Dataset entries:
—————

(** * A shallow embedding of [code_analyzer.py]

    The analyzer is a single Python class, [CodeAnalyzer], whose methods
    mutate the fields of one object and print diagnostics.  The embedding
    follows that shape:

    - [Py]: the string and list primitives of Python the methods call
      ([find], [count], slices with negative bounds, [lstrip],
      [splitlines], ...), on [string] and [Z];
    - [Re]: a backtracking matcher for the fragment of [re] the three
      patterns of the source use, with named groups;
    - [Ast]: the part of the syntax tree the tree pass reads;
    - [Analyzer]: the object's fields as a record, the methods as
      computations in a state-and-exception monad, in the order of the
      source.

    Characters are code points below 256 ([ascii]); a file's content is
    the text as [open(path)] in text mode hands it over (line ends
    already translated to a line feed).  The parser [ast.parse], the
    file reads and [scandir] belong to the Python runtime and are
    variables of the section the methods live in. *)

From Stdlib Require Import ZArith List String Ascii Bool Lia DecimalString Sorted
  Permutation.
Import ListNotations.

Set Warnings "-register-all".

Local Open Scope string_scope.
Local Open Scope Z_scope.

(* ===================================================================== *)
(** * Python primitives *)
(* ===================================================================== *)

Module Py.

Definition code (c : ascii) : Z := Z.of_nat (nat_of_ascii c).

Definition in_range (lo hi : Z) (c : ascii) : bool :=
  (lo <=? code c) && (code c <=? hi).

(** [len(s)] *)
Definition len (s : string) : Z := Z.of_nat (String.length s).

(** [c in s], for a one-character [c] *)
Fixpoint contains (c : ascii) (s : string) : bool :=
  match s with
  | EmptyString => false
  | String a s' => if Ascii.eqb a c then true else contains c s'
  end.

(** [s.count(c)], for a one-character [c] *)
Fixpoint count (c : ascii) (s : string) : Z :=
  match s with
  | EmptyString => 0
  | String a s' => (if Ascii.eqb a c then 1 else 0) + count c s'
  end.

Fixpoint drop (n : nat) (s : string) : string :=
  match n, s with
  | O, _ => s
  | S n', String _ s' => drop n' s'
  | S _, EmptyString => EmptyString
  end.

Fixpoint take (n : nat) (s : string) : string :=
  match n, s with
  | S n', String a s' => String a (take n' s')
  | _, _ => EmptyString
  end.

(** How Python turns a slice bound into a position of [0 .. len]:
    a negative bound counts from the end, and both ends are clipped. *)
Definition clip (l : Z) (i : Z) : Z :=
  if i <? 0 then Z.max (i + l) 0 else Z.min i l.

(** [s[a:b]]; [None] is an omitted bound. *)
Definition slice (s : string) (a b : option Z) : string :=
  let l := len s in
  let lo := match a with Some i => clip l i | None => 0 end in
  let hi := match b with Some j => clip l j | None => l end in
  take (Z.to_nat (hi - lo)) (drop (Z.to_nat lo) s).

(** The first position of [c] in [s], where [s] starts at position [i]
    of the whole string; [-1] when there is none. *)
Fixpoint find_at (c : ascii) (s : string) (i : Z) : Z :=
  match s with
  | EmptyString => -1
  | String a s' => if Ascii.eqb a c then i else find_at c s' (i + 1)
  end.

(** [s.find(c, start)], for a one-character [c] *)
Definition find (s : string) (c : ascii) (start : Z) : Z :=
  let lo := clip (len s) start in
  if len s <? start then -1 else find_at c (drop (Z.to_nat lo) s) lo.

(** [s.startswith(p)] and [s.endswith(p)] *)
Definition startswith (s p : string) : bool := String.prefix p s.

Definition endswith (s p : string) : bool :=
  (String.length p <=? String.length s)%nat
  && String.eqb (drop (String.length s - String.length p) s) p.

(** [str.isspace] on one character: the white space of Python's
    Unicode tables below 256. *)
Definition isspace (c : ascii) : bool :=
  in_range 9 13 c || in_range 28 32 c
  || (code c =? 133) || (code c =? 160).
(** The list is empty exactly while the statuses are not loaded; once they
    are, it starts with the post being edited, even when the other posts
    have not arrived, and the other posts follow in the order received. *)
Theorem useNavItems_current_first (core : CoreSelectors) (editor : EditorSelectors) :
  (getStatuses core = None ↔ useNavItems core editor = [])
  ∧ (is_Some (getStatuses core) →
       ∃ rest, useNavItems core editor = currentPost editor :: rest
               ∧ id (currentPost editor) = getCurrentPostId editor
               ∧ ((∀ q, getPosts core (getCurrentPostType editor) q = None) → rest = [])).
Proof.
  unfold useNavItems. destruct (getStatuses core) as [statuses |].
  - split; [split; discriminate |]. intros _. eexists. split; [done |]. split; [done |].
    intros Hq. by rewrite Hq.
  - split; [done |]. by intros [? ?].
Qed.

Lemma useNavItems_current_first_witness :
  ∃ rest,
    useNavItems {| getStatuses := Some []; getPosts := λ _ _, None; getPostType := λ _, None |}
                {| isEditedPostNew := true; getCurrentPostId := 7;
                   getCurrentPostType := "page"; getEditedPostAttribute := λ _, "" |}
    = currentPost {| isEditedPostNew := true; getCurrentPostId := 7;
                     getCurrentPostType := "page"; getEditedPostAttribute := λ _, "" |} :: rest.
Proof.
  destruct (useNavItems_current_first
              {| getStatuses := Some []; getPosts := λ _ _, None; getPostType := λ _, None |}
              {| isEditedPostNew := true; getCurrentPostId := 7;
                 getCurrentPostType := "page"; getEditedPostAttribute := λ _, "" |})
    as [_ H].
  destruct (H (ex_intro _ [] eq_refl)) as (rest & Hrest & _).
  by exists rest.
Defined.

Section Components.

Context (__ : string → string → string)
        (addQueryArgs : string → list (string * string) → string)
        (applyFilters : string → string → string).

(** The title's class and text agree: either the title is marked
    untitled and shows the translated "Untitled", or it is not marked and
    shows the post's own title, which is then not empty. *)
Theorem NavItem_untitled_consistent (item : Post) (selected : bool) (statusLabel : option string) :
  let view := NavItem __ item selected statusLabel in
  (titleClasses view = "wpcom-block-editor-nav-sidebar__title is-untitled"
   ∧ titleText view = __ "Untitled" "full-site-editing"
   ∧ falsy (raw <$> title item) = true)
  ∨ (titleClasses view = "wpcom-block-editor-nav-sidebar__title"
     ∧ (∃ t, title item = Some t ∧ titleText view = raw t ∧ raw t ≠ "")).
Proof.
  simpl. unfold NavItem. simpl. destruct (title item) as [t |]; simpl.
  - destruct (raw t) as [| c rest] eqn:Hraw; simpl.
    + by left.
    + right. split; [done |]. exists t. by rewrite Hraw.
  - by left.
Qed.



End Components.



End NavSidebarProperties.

—————

Task directions:
Retype, exactly and in full, the lines above from the one containing "String.length p) s) p." through the one containing "(getStatuses core = None".

Reply to the task:
  && String.eqb (drop (String.length s - String.length p) s) p.

(** [str.isspace] on one character: the white space of Python's
    Unicode tables below 256. *)
Definition isspace (c : ascii) : bool :=
  in_range 9 13 c || in_range 28 32 c
  || (code c =? 133) || (code c =? 160).
(** The list is empty exactly while the statuses are not loaded; once they
    are, it starts with the post being edited, even when the other posts
    have not arrived, and the other posts follow in the order received. *)
Theorem useNavItems_current_first (core : CoreSelectors) (editor : EditorSelectors) :
  (getStatuses core = None ↔ useNavItems core editor = [])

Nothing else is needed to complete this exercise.